Data in this exercise Start Marker
(* ===== verification/Timer.v ===== *)
(** * Timer: sleeping (device/timer.c)

    A thread that sleeps gives the processor away until enough ticks have passed.  The chip's
    programming is in Irq, the tick's handler in Sched.  The loop takes fuel: the number of
    times the thread may be switched to before it returns. *)

From S2P Require Import Prelude Bitmap Interrupt DList Sched Sync Irq.

#[local] Set Default Proof Using "Type*".

Definition mil_seconds_per_intr : Z := 1000 / IRQ0_FREQUENCY.

Section sleep.
Context {P : Type} `{!KernelPages P}.
Implicit Types (s x : kst P).

(** [while (ticks - start_ticks < sleep_ticks) thread_yield();] *)
Fixpoint sleep_loop (fuel : nat) (start_ticks sleep_ticks : Z) : CM (kst P) unit :=
  match fuel with
  | O => fun _ => Err Diverges
  | S fuel =>
      ticks <~ atomic (kreads k_jiffies) ;;
      if u32 (ticks - start_ticks) <? sleep_ticks then
        thread_yield ;~;
        sleep_loop fuel start_ticks sleep_ticks
      else cret tt
  end.

Definition tisks_to_sleep (fuel : nat) (sleep_ticks : Z) : CM (kst P) unit :=
  start_ticks <~ atomic (kreads k_jiffies) ;;
  sleep_loop fuel start_ticks sleep_ticks.

Definition mtime_sleep (fuel : nat) (m_seconds : Z) : CM (kst P) unit :=
  let sleep_ticks := DIV_ROUND_UP m_seconds mil_seconds_per_intr in
  atomic (ASSERT (0 <? sleep_ticks)) ;~;
  tisks_to_sleep fuel sleep_ticks.

Definition stime_sleep (fuel : nat) (s_seconds : Z) : CM (kst P) unit :=
  let sleep_ticks := DIV_ROUND_UP (u32 (s_seconds * 1000)) mil_seconds_per_intr in
  atomic (ASSERT (0 <? sleep_ticks)) ;~;
  tisks_to_sleep fuel sleep_ticks.

(** ** A thread that is switched to again and again *)

(** The run [r] goes on in the states [xs], one after the other, each time it was switched
    out. *)
Fixpoint resumed {A} (xs : list (kst P)) (r : outcome (co (kst P) A * kst P)) : outcome (co (kst P) A * kst P) :=
  match xs with
  | [] => r
  | x :: xs => match r with Ok (Suspended k, _) => resumed xs (k x) | _ => r end
  end.

(** The thread [t] is on the processor. *)
Definition on_cpu (t : Z) s : Prop := sched_ok s /\ k_cur s = t.

(** The state with the interrupt status [st]. *)
Definition with_status (st : intr_status) s : kst P := match st with INTR_ON => intr_on s | INTR_OFF => intr_off s end.

Lemma with_status_of st s : intr_of (with_status st s) = st.
Proof.
  destruct st; cbn; [apply intr_off_of|]. unfold intr_on, intr_of. destruct (Z.testbit (eflags s) 9) eqn:E; [by rewrite E|].
  rewrite eflags_set, Z.lor_spec. change (Z.testbit EFLAGS_IF 9) with true. by rewrite orb_true_r.
Qed.

Lemma with_status_eflags st s : exists e, with_status st s = set_k_eflags e s.
Proof.
  destruct st; cbn; [eexists; apply intr_off_fields|]. unfold intr_on. destruct (Z.testbit _ _); [|by eexists].
  exists (k_eflags s). by destruct s.
Qed.

Lemma on_cpu_status t st s : on_cpu t s -> on_cpu t (with_status st s).
Proof. intros [H1 H2]. destruct (with_status_eflags st s) as [e ->]. split; [by apply sched_ok_eflags|done]. Qed.

Lemma yield_run s : sched_ok s ->
  exists s' k, thread_yield s = Ok (Suspended k, s') /\ sched_ok s' /\ forall x, k x = Ok (Return tt, with_status (intr_of s) x).
Proof.
  intros [Hc Hr]. destruct (core_ready _ Hc) as (ts & Hts & _). destruct (core_cur _ Hc) as [p Hp].
  destruct (core_running _ Hc _ Hr) as [_ Hu].
  assert (Hpr : t_status p = TASK_RUNNING) by (unfold status in Hr; rewrite Hp in Hr; by injection Hr).
  set (s0 := set_k_eflags (k_eflags (intr_off s)) s).
  destruct (core_make_ready s0 (k_cur s) p (set_t_status TASK_READY p) ts (ts ++ [k_cur s])) as (Hc1 & Hr1 & Hst1);
    try done; [by apply core_eflags|rewrite Hpr; split; done|by right|].
  rewrite fmap_app in Hc1, Hst1.
  set (s1 := set_k_queues (<[thread_ready_list := (general_tag <$> ts) ++ [general_tag (k_cur s)]]> (k_queues s0)) s0).
  set (s2 := set_k_tasks (<[k_cur s := set_t_status TASK_READY p]> (k_tasks s1)) s1).
  destruct (pick_next_spec s2 (ts ++ [k_cur s])) as (s' & ts' & R & Ok' & _); [exact Hc1| |unfold ready_is; cbn; by rewrite lookup_insert_eq, fmap_app|].
  { unfold intr_of. cbn. by rewrite intr_off_kbit. }
  set (rest := fun _ : unit => atomic (S := kst P) (intr_set_status (intr_of s)) ;~; cret tt).
  exists s', (cbind (cret tt) rest). split; [|split; [exact Ok'|intros x; apply resume_run]].
  unfold thread_yield. rewrite (cbind_atomic _ _ s (k_cur s) s) by done.
  rewrite (cbind_atomic _ _ _ _ _ (intr_disable_run s)), intr_off_fields.
  rewrite (cbind_atomic _ _ s0 false s0).
  2: { rewrite (q_find_run s0 _ _ _ Hts). rewrite bool_decide_eq_false_2; [done|]. intros Hin.
    by apply (linked_not_unlinked _ _ _ _ Hts Hin). }
  rewrite (cbind_atomic _ _ s0 tt s0) by done.
  rewrite (cbind_atomic _ _ s0 tt _ (q_append_run s0 _ _ _ Hts Hu)).
  rewrite (cbind_atomic _ _ s1 tt _ (upd_task_run s1 (k_cur s) p _ Hp)).
  apply cbind_suspended. unfold schedule. by rewrite (cbind_atomic _ _ _ _ _ R).
Qed.

(** One round of the loop when there are ticks left to sleep. *)
Lemma sleep_round f start n s :
  sched_ok s -> u32 (k_jiffies s - start) < n ->
  exists s' k, sleep_loop (S f) start n s = Ok (Suspended k, s') /\ sched_ok s' /\
    forall x, k x = sleep_loop f start n (with_status (intr_of s) x).
Proof.
  intros Hs Hn. destruct (yield_run s Hs) as (s' & k & R & Ok' & Hk). cbn [sleep_loop].
  rewrite (cbind_atomic _ _ s (k_jiffies s) s) by done. rewrite (proj2 (Z.ltb_lt _ _) Hn).
  eexists s', _. split; [by apply cbind_suspended|]. split; [exact Ok'|]. intros x. cbn beta. unfold cbind.
  by rewrite Hk.
Qed.

Lemma sleep_end f start n s : n <= u32 (k_jiffies s - start) -> sleep_loop (S f) start n s = Ok (Return tt, s).
Proof.
  intros Hn. cbn [sleep_loop]. rewrite (cbind_atomic _ _ s (k_jiffies s) s) by done. by rewrite (proj2 (Z.ltb_ge _ _) Hn).
Qed.

Lemma sleep_loop_run t start n xs f s :
  on_cpu t s -> Forall (on_cpu t) xs -> u32 (k_jiffies s - start) < n ->
  Forall (fun x => u32 (k_jiffies x - start) < n) xs -> (length xs < f)%nat ->
  exists k s', resumed xs (sleep_loop f start n s) = Ok (Suspended k, s') /\ sched_ok s' /\
    forall x, k x = sleep_loop (f - length xs - 1) start n (with_status (intr_of s) x).
Proof.
  revert f s. induction xs as [|x xs IH]; intros f s [Hs Ht] Hxs Hn Hall Hf; (destruct f as [|f]; [cbn in Hf; lia|]).
  - destruct (sleep_round f start n s Hs Hn) as (s' & k & R & Ok' & Hk). exists k, s'. split; [exact R|]. split; [exact Ok'|].
    intros x. rewrite Hk. cbn [length]. by replace (S f - 0 - 1)%nat with f by lia.
  - destruct (sleep_round f start n s Hs Hn) as (s' & k & R & _ & Hk).
    apply list.Forall_cons in Hxs as [Hx Hxs]. apply list.Forall_cons in Hall as [Hxn Hall].
    destruct (with_status_eflags (intr_of s) x) as [e He].
    destruct (IH f (with_status (intr_of s) x)) as (k' & s2 & R2 & Ok2 & Hk2).
    + by apply on_cpu_status.
    + done.
    + by rewrite He.
    + done.
    + cbn in Hf. lia.
    + exists k', s2. cbn [resumed]. rewrite R, Hk. split; [exact R2|]. split; [exact Ok2|].
      intros y. rewrite Hk2, with_status_of. cbn [length]. by replace (f - length xs - 1)%nat with (S f - S (length xs) - 1)%nat by lia.
Qed.

(** [n] ticks of sleep: the thread stays switched out as long as fewer than [n] ticks have
    passed where it is switched to, and returns the first time [n] have. *)
Definition sleeps (n : Z) (m : CM (kst P) unit) (f : nat) s : Prop := forall xs,
  Forall (on_cpu (k_cur s)) xs -> Forall (fun x => u32 (k_jiffies x - k_jiffies s) < n) xs -> (S (length xs) < f)%nat ->
  (exists k s', resumed xs (m s) = Ok (Suspended k, s') /\ sched_ok s') /\
  forall x, on_cpu (k_cur s) x -> n <= u32 (k_jiffies x - k_jiffies s) ->
    resumed (xs ++ [x]) (m s) = Ok (Return tt, with_status (intr_of s) x).

Lemma resumed_app {A} xs ys (r : outcome (co (kst P) A * kst P)) : resumed (xs ++ ys) r = resumed ys (resumed xs r).
Proof.
  revert r. induction xs as [|x xs IH]; intros r; [done|]. cbn [app resumed].
  destruct r as [[[a|k] s]|e]; [by destruct ys|apply IH|by destruct ys].
Qed.

Lemma tisks_to_sleep_run f n s : sched_ok s -> 0 < n -> sleeps n (tisks_to_sleep f n) f s.
Proof.
  intros Hs Hn xs Hxs Hall Hf. unfold tisks_to_sleep. rewrite (cbind_atomic _ _ s (k_jiffies s) s) by done.
  destruct (sleep_loop_run (k_cur s) (k_jiffies s) n xs f s) as (k & s' & R & Ok' & Hk); try done.
  - rewrite Z.sub_diag. exact Hn.
  - lia.
  - split; [by exists k, s'|]. intros x Hx Hge. rewrite resumed_app, R. cbn [resumed]. rewrite Hk.
    destruct (f - length xs - 1)%nat as [|f'] eqn:E; [lia|]. apply sleep_end.
    by destruct (with_status_eflags (intr_of s) x) as [e ->].
Qed.

(** C23: sleeping.  [mtime_sleep] of 1 to 2^32 - 10 milliseconds returns the first time the
    thread is switched to after the ticks of so many milliseconds, rounded up, have passed,
    also when the tick counter wraps around in between, and never before; the interrupt
    status is as it was.  For 0 and for the values from 2^32 - 9 on, whose rounding up
    overflows, the assertion fails. *)
Theorem mtime_sleep_spec s f ms : sched_ok s -> 0 <= ms < 2 ^ 32 ->
  if decide (1 <= ms <= 2 ^ 32 - 10)
  then exists n, ms <= 10 * n < ms + 10 /\ sleeps n (mtime_sleep f ms) f s
  else mtime_sleep f ms s = Err AssertFail.
Proof.
  intros Hs Hms. unfold mtime_sleep. change mil_seconds_per_intr with 10. unfold DIV_ROUND_UP.
  assert (Hu : u32 (u32 (ms + 10) - 1) = u32 (ms + 10 - 1)) by (unfold u32; apply Zminus_mod_idemp_l).
  case_decide as Hd.
  - rewrite Hu, u32_small by lia. pose proof (Z.div_mod (ms + 10 - 1) 10). pose proof (Z.mod_pos_bound (ms + 10 - 1) 10).
    set (n := (ms + 10 - 1) / 10) in *. exists n. split; [lia|].
    assert (Hn : 0 < n) by lia. rewrite (proj2 (Z.ltb_lt _ _) Hn).
    intros xs. rewrite (cbind_atomic _ _ s tt s) by done. by apply tisks_to_sleep_run.
  - assert (E : u32 (u32 (ms + 10) - 1) / 10 = 0).
    { rewrite Hu. destruct (decide (ms = 0)) as [->|]; [done|]. unfold u32.
      rewrite <- (Z_mod_plus_full _ (-1)), Z.mod_small by lia. apply Z.div_small. lia. }
    rewrite E. reflexivity.
Qed.

(** The same for seconds, whose milliseconds are counted modulo 2^32. *)
Theorem stime_sleep_spec s f sec : sched_ok s -> 0 < sec <= 4294966 ->
  sleeps (100 * sec) (stime_sleep f sec) f s.
Proof.
  intros Hs Hsec. unfold stime_sleep. change mil_seconds_per_intr with 10. unfold DIV_ROUND_UP.
  rewrite (u32_small (sec * 1000)), (u32_small (sec * 1000 + 10)), u32_small by lia.
  replace ((sec * 1000 + 10 - 1) / 10) with (100 * sec) by (rewrite <- (Z.div_unique_pos (sec * 1000 + 10 - 1) 10 (100 * sec) 9); lia).
  rewrite (proj2 (Z.ltb_lt 0 (100 * sec))) by lia.
  intros xs. rewrite (cbind_atomic _ _ s tt s) by done. apply tisks_to_sleep_run; [done|lia].
Qed.
End sleep.

(** The thread at 0x1000 sleeps 15 milliseconds: a tick and the next one. *)
Lemma mtime_sleep_spec_witness :
  resumed [set_k_jiffies 0 (sample_kernel 3); set_k_jiffies 1 (sample_kernel 3)]
    (mtime_sleep 3 15 (set_k_jiffies (2 ^ 32 - 1) (sample_kernel 3)))
  = Ok (Return tt, with_status (intr_of (sample_kernel 3)) (set_k_jiffies 1 (sample_kernel 3))).
Proof.
  assert (Hok : forall v, sched_ok (set_k_jiffies v (sample_kernel 3))).
  { intros v. destruct (sample_ok 3) as [Hc Hr]. split; [|exact Hr]. destruct Hc. by split. }
  pose proof (mtime_sleep_spec (set_k_jiffies (2 ^ 32 - 1) (sample_kernel 3)) 3 15 (Hok _)) as H.
  destruct H as (n & Hn & Hs); [lia|]. assert (n = 2) as -> by lia.
  destruct (Hs [set_k_jiffies 0 (sample_kernel 3)]) as [_ H].
  - apply list.Forall_cons. split; [split; [apply Hok|done]|by apply list.Forall_nil].
  - apply list.Forall_cons. split; [by vm_compute|by apply list.Forall_nil].
  - cbn. lia.
  - apply (H (set_k_jiffies 1 (sample_kernel 3))); [split; [apply Hok|done]|by vm_compute].
Defined.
Data in this exercise End Marker
> Problem requirements:
Above are the records; from them, give again exactly the lines from the one containing "rewrite (cbind_atomic _ _ s0 tt s0)" through the one containing "split; [exact Ok2|].", both included.

> Result of this exercise:
  rewrite (cbind_atomic _ _ s0 tt s0) by done.
  rewrite (cbind_atomic _ _ s0 tt _ (q_append_run s0 _ _ _ Hts Hu)).
  rewrite (cbind_atomic _ _ s1 tt _ (upd_task_run s1 (k_cur s) p _ Hp)).
  apply cbind_suspended. unfold schedule. by rewrite (cbind_atomic _ _ _ _ _ R).
Qed.

(** One round of the loop when there are ticks left to sleep. *)
Lemma sleep_round f start n s :
  sched_ok s -> u32 (k_jiffies s - start) < n ->
  exists s' k, sleep_loop (S f) start n s = Ok (Suspended k, s') /\ sched_ok s' /\
    forall x, k x = sleep_loop f start n (with_status (intr_of s) x).
Proof.
  intros Hs Hn. destruct (yield_run s Hs) as (s' & k & R & Ok' & Hk). cbn [sleep_loop].
  rewrite (cbind_atomic _ _ s (k_jiffies s) s) by done. rewrite (proj2 (Z.ltb_lt _ _) Hn).
  eexists s', _. split; [by apply cbind_suspended|]. split; [exact Ok'|]. intros x. cbn beta. unfold cbind.
  by rewrite Hk.
Qed.

Lemma sleep_end f start n s : n <= u32 (k_jiffies s - start) -> sleep_loop (S f) start n s = Ok (Return tt, s).
Proof.
  intros Hn. cbn [sleep_loop]. rewrite (cbind_atomic _ _ s (k_jiffies s) s) by done. by rewrite (proj2 (Z.ltb_ge _ _) Hn).
Qed.

Lemma sleep_loop_run t start n xs f s :
  on_cpu t s -> Forall (on_cpu t) xs -> u32 (k_jiffies s - start) < n ->
  Forall (fun x => u32 (k_jiffies x - start) < n) xs -> (length xs < f)%nat ->
  exists k s', resumed xs (sleep_loop f start n s) = Ok (Suspended k, s') /\ sched_ok s' /\
    forall x, k x = sleep_loop (f - length xs - 1) start n (with_status (intr_of s) x).
Proof.
  revert f s. induction xs as [|x xs IH]; intros f s [Hs Ht] Hxs Hn Hall Hf; (destruct f as [|f]; [cbn in Hf; lia|]).
  - destruct (sleep_round f start n s Hs Hn) as (s' & k & R & Ok' & Hk). exists k, s'. split; [exact R|]. split; [exact Ok'|].
    intros x. rewrite Hk. cbn [length]. by replace (S f - 0 - 1)%nat with f by lia.
  - destruct (sleep_round f start n s Hs Hn) as (s' & k & R & _ & Hk).
    apply list.Forall_cons in Hxs as [Hx Hxs]. apply list.Forall_cons in Hall as [Hxn Hall].
    destruct (with_status_eflags (intr_of s) x) as [e He].
    destruct (IH f (with_status (intr_of s) x)) as (k' & s2 & R2 & Ok2 & Hk2).
    + by apply on_cpu_status.
    + done.
    + by rewrite He.
    + done.
    + cbn in Hf. lia.
    + exists k', s2. cbn [resumed]. rewrite R, Hk. split; [exact R2|]. split; [exact Ok2|].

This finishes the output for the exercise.